*Your goal:* Write the listing below again, word for word.

*Data supplied:*

(* ===== verification/_CoqProject ===== *)
-Q . S2P
Prelude.v
Cmonad.v
Cutils.v
Sha1.v
Sha1Proofs.v
Md.v
MdProofs.v
Aes.v
AesProofs.v
Cipher.v
NistKw.v
NistKwProofs.v
Wpa.v
WpaProofs.v
Sdio.v
Heap.v
Card.v
CardProofs.v
State.v
Mbox.v
MboxProofs.v
Wmi.v
WmiProofs.v
Bss.v
BssProofs.v
Eapol.v
EapolProofs.v
Pkt.v
PktProofs.v
Init.v
InitProofs.v
HtcProofs.v
ParseProofs.v
Host.v
HostProofs.v
Pbuf.v
PbufProofs.v
PbufChain.v
PbufSearch.v
Inet.v
InetProofs.v
Ethernet.v
Etharp.v
EthernetProofs.v
Link.v
EtharpProofs.v
ArpProofs.v
Acd.v
AcdProofs.v
NetProofs.v
IpOutput.v
Icmp.v
Reass.v
IpInput.v
IpProofs.v
FragProofs.v
IcmpProofs.v
IpInProofs.v
ReassProofs.v
ReassWhole.v
ReassTrip.v
IpTrip.v
IpClaims.v
IcmpErrors.v
Udp.v
UdpTable.v
UdpCalls.v
UdpProofs.v
UdpTrip.v
UdpClaims.v
Timers.v
TimerQueue.v
TimerProofs.v
TimerClaims.v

*Reply:*
(* ===== verification/_CoqProject ===== *)
-Q . S2P
Prelude.v
Cmonad.v
Cutils.v
Sha1.v
Sha1Proofs.v
Md.v
MdProofs.v
Aes.v
AesProofs.v
Cipher.v
NistKw.v
NistKwProofs.v
Wpa.v
WpaProofs.v
Sdio.v
Heap.v
Card.v
CardProofs.v
State.v
Mbox.v
MboxProofs.v
Wmi.v
WmiProofs.v
Bss.v
BssProofs.v
Eapol.v
EapolProofs.v
Pkt.v
PktProofs.v
Init.v
InitProofs.v
HtcProofs.v
ParseProofs.v
Host.v
HostProofs.v
Pbuf.v
PbufProofs.v
PbufChain.v
PbufSearch.v
Inet.v
InetProofs.v
Ethernet.v
Etharp.v
EthernetProofs.v
Link.v
EtharpProofs.v
ArpProofs.v
Acd.v
AcdProofs.v
NetProofs.v
IpOutput.v
Icmp.v
Reass.v
IpInput.v
IpProofs.v
FragProofs.v
IcmpProofs.v
IpInProofs.v
ReassProofs.v
ReassWhole.v
ReassTrip.v
IpTrip.v
IpClaims.v
IcmpErrors.v
Udp.v
UdpTable.v
UdpCalls.v
UdpProofs.v
UdpTrip.v
UdpClaims.v
Timers.v
TimerQueue.v
TimerProofs.v
TimerClaims.v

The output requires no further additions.